• **TASK TO COMPLETE**: From the listing below, copy each line that contains the word "false".

■ ■ ■ ■

(* ===== verification/LoadFold.v ===== *)
(** * LoadFold: loaders as folds over entries

    A loader that succeeds leaves a map as a fold of one step over the entries the
    policy gives it.  The statements are for a family of maps, the deny and the allow
    copy, and compose along the loader's monad. *)

From S2P Require Import Prelude Types Bpf State Policy MapLoad LoadFacts.

Section folds.
Context {V E : Type} {view : bool -> enforcer_maps -> V} {step : V -> E -> V} {wf : E -> Prop}.

(** A loader that succeeds takes these entries, which are well formed, into its maps. *)
Definition loads {A} (x : loader A) (es : bool -> list E) : Prop :=
  forall m a tr, x m = (Some a, tr) -> forall allow,
    view allow (end_state m tr) = foldl step (view allow m) (es allow) /\ Forall wf (es allow).

Lemma loads_ret {A} (a : A) : loads (mret a) (fun _ => []).
Proof. intros m b tr [= <- <-] allow. by split. Qed.

Lemma loads_fail {A} es : loads (@fail A) es.
Proof. done. Qed.

Lemma loads_bind {A B} (x : loader A) (f : A -> loader B) es1 es2 :
  loads x es1 -> (forall a, loads (f a) es2) -> loads (x ≫= f) (fun b => es1 b ++ es2 b).
Proof.
  intros Hx Hf m b tr. destruct (x m) as [[a|] t1] eqn:Hxm.
  - rewrite (bind_run _ _ _ _ _ Hxm). intros [= Hb <-] allow.
    destruct (Hx _ _ _ Hxm allow) as [H1 W1].
    destruct (Hf a (end_state m t1) b (f a (end_state m t1)).2) with (allow := allow) as [H2 W2].
    { by rewrite <- Hb, <- surjective_pairing. }
    rewrite end_state_app, foldl_app, H2, H1. split; [done|]. by apply Forall_app.
  - by rewrite (bind_fail _ _ _ _ Hxm).
Qed.

Lemma loads_lift {A B} (o : option A) (f : A -> loader B) es :
  (forall a, o = Some a -> loads (f a) es) -> loads (lift o ≫= f) es.
Proof.
  intros Hf m b tr. destruct o as [a|]; cbn [lift]; [|done].
  rewrite (bind_run _ _ m a []) by done. intros [= Hb <-]. apply (Hf a eq_refl m b).
  by rewrite <- Hb, <- surjective_pairing.
Qed.

Lemma loads_eq {A} (x : loader A) es es' : (forall b, es b = es' b) -> loads x es -> loads x es'.
Proof. intros He Hx m a tr Hr allow. rewrite <- He. by apply (Hx m a). Qed.

(** A step that merges nothing, before or after the one that counts. *)
Lemma loads_skip {A B} (x : loader A) (f : A -> loader B) es :
  loads x (fun _ => []) -> (forall a, loads (f a) es) -> loads (x ≫= f) es.
Proof. intros. by apply (loads_bind x f (fun _ => []) es). Qed.

Lemma loads_then {A B} (x : loader A) (f : A -> loader B) es :
  loads x es -> (forall a, loads (f a) (fun _ => [])) -> loads (x ≫= f) es.
Proof.
  intros. eapply loads_eq; [|by apply (loads_bind x f es (fun _ => []))].
  intros b. apply app_nil_r.
Qed.

Lemma loads_for {A B} (f : A -> B -> loader B) (g : bool -> A -> list E) l b :
  (forall a b, loads (f a b) (fun allow => g allow a)) ->
  loads (for_each f l b) (fun allow => l ≫= g allow).
Proof.
  intros Hf. revert b. induction l as [|a l IH]; intros b; cbn [for_each]; [apply loads_ret|].
  exact (loads_bind _ _ (fun allow => g allow a) (fun allow => l ≫= g allow) (Hf a b) IH).
Qed.

Lemma bind_nil {A B} (l : list A) : (l ≫= (fun _ => @nil B)) = [].
Proof. by induction l. Qed.

Lemma loads_for_nil {A B} (f : A -> B -> loader B) l b :
  (forall a b, loads (f a b) (fun _ => [])) -> loads (for_each f l b) (fun _ => []).
Proof.
  intros Hf. eapply loads_eq; [|apply (loads_for f (fun _ _ => [])); exact Hf].
  intros ?. apply bind_nil.
Qed.

(** ** Writes that leave these maps alone, and writes of one entry *)

Context (ok : enforcer_maps -> map_write -> bool).

Definition keeps (w : map_write) : Prop := forall allow m, view allow (apply_write m w) = view allow m.

Lemma loads_keep w : keeps w -> loads (do_write ok w) (fun _ => []).
Proof.
  intros Hw m a tr. unfold do_write. destruct (ok m w); [|done]. intros [= _ <-] allow.
  rewrite end_state_cons. split; [apply Hw|done].
Qed.

(** The entries of one write: an entry for one copy of the maps. *)
Definition only (allow : bool) (e : E) (b : bool) : list E := if Bool.eqb allow b then [e] else [].

Lemma loads_one allow w e :
  wf e -> (forall m, view allow (apply_write m w) = step (view allow m) e) ->
  (forall m, view (negb allow) (apply_write m w) = view (negb allow) m) ->
  loads (do_write ok w) (only allow e).
Proof.
  intros Hwf Hown Hother m a tr. unfold do_write. destruct (ok m w); [|done]. intros [= _ <-] b.
  rewrite end_state_cons. unfold only. specialize (Hown m). specialize (Hother m).
  destruct allow, b; cbn [Bool.eqb negb foldl] in *; (split; [done|]); by rewrite ?Forall_singleton.
Qed.

Lemma only_bind {A} allow (g : A -> E) l b :
  l ≫= (fun a => only allow (g a) b) = if Bool.eqb allow b then g <$> l else [].
Proof.
  unfold only. destruct (Bool.eqb allow b); [|apply bind_nil].
  induction l as [|a l IH]; [done|]. cbn. by f_equal.
Qed.

(** ** Clearing *)

Lemma loads_clear {K} (keys : enforcer_maps -> list K) del :
  (forall k, keeps (del k)) -> loads (clearMap ok keys del) (fun _ => []).
Proof.
  intros Hd. unfold clearMap. apply loads_skip; [by intros m a tr [= _ <-] b|].
  intros m. apply loads_for_nil. intros k _. by apply loads_keep.
Qed.

(** What holds after a loader that succeeds. *)
Definition ensures {A} (P : enforcer_maps -> Prop) (x : loader A) (Q : enforcer_maps -> Prop) : Prop :=
  forall m a tr, P m -> x m = (Some a, tr) -> Q (end_state m tr).

Lemma ensures_bind {A B} P Q R (x : loader A) (f : A -> loader B) :
  ensures P x Q -> (forall a, ensures Q (f a) R) -> ensures P (x ≫= f) R.
Proof.
  intros Hx Hf m b tr Hp. destruct (x m) as [[a|] t1] eqn:Hxm; [|by rewrite (bind_fail _ _ _ _ Hxm)].
  rewrite (bind_run _ _ _ _ _ Hxm). intros [= Hb <-]. rewrite end_state_app.
  apply (Hf a _ b); [by apply (Hx m a)|]. by rewrite <- Hb, <- surjective_pairing.
Qed.

Lemma clear_own {K} (keys : enforcer_maps -> list K) del rm allow :
  (forall m k, view allow (apply_write m (del k)) = rm (view allow m) k) ->
  forall m u tr, clearMap ok keys del m = (Some u, tr) ->
  view allow (end_state m tr) = foldl rm (view allow m) (keys m).
Proof.
  intros Hrm m u tr. unfold clearMap. rewrite (bind_run _ _ m m []) by done. change (end_state m []) with m.
  intros [= Hr <-]. cbn [app]. generalize dependent m. intros m. generalize (keys m) as ks. intros ks. revert m.
  induction ks as [|k ks IH]; intros m; cbn [for_each]; [done|].
  destruct (ok m (del k)) eqn:Hok; [|rewrite (bind_fail _ _ _ []) by (unfold do_write; by rewrite Hok); done].
  rewrite (bind_run _ _ m () [apply_write m (del k)]) by (unfold do_write; by rewrite Hok).
  cbn [fst snd app]. rewrite !end_state_cons. change (end_state m []) with m. intros Hr.
  cbn [foldl]. rewrite <- Hrm. by apply IH.
Qed.

(** Clearing the deny copy, then the allow copy, and what follows. *)
Section cleared.
Context {K : Type} (keys : bool -> enforcer_maps -> list K) (del : bool -> K -> map_write) (rm : V -> K -> V) (e : V).
Context (Hrm : forall allow m k, view allow (apply_write m (del allow k)) = rm (view allow m) k)
  (Hother : forall allow m k, view (negb allow) (apply_write m (del allow k)) = view (negb allow) m)
  (He : forall allow m, foldl rm (view allow m) (keys allow m) = e).

Definition emptied (m : enforcer_maps) : Prop := forall allow, view allow m = e.

Lemma cleared_deny : ensures (fun _ => True) (clearMap ok (keys false) (del false)) (fun m => view false m = e).
Proof. intros m u tr _ Hr. by rewrite (clear_own _ (del false) rm _ (Hrm false) m u tr Hr). Qed.

Lemma cleared_allow : ensures (fun m => view false m = e) (clearMap ok (keys true) (del true)) emptied.
Proof.
  intros m u tr Hf Hr []; [by rewrite (clear_own _ (del true) rm _ (Hrm true) m u tr Hr)|].
  rewrite (clear_own (keys true) (del true) (fun v _ => v) false (Hother true) m u tr Hr).
  rewrite Hf. generalize (keys true m). intros l. by induction l.
Qed.

Lemma ensures_cleared :
  ensures (fun _ => True) (_ ← clearMap ok (keys false) (del false); clearMap ok (keys true) (del true)) emptied.
Proof. eapply ensures_bind; [apply cleared_deny|]. intros _. apply cleared_allow. Qed.

Lemma ensures_cleared_then {B} (rest : loader B) :
  loads rest (fun _ => []) ->
  ensures (fun _ => True)
    (_ ← clearMap ok (keys false) (del false); _ ← clearMap ok (keys true) (del true); rest) emptied.
Proof.
  intros Hrest. eapply ensures_bind; [apply cleared_deny|]. intros _. eapply ensures_bind; [apply cleared_allow|].
  intros _ m u tr Hm Hr allow. destruct (Hrest m u tr Hr allow) as [-> _]. apply Hm.
Qed.
End cleared.
End folds.

Lemma trie_delete_all t : foldl (fun t k => trie_delete k t) t t.*1 = [].
Proof.
  assert (forall ks t, foldl (fun t k => trie_delete k t) t ks = filter (fun e => e.1 ∉ ks) t) as Hf.
  { clear t. induction ks as [|k ks IH]; intros t; cbn [foldl].
    - induction t as [|e t IHt]; [done|]. rewrite filter_cons_True by apply not_elem_of_nil. by f_equal.
    - rewrite IH. unfold trie_delete. rewrite list_filter_filter. apply list_filter_iff. intros e.
      rewrite not_elem_of_cons. naive_solver. }
  rewrite Hf. apply elem_of_nil_inv. intros e (Hn & He)%list_elem_of_filter. apply Hn. by apply list_elem_of_fmap_2.
Qed.

Lemma map_delete_all {A} (m : gmap Z A) : foldl (fun m k => delete k m) m (map_to_list m).*1 = ∅.
Proof.
  assert (forall ks (m : gmap Z A) i, foldl (fun m k => delete k m) m ks !! i = if decide (i ∈ ks) then None else m !! i) as Hf.
  { clear m. induction ks as [|k ks IH]; intros m i; cbn [foldl].
    - by destruct (decide (i ∈ [])) as [?%not_elem_of_nil|].
    - rewrite IH. destruct (decide (i ∈ ks)), (decide (i ∈ k :: ks)); set_unfold; try naive_solver.
      + destruct_or?; [|done]. subst. apply lookup_delete_eq.
      + apply lookup_delete_ne. naive_solver. }
  apply map_eq. intros i. rewrite Hf, lookup_empty. destruct (decide _) as [|Hn]; [done|].
  apply eq_None_not_Some. intros [x Hx]. apply Hn. apply list_elem_of_fmap. exists (i, x).
  split; [done|]. by apply elem_of_map_to_list.
Qed.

■ ■ ■ ■

• **EXERCISE ANSWER**:
Lemma cleared_deny : ensures (fun _ => True) (clearMap ok (keys false) (del false)) (fun m => view false m = e).
Proof. intros m u tr _ Hr. by rewrite (clear_own _ (del false) rm _ (Hrm false) m u tr Hr). Qed.
Lemma cleared_allow : ensures (fun m => view false m = e) (clearMap ok (keys true) (del true)) emptied.
  rewrite (clear_own (keys true) (del true) (fun v _ => v) false (Hother true) m u tr Hr).
  ensures (fun _ => True) (_ ← clearMap ok (keys false) (del false); clearMap ok (keys true) (del true)) emptied.
    (_ ← clearMap ok (keys false) (del false); _ ← clearMap ok (keys true) (del true); rest) emptied.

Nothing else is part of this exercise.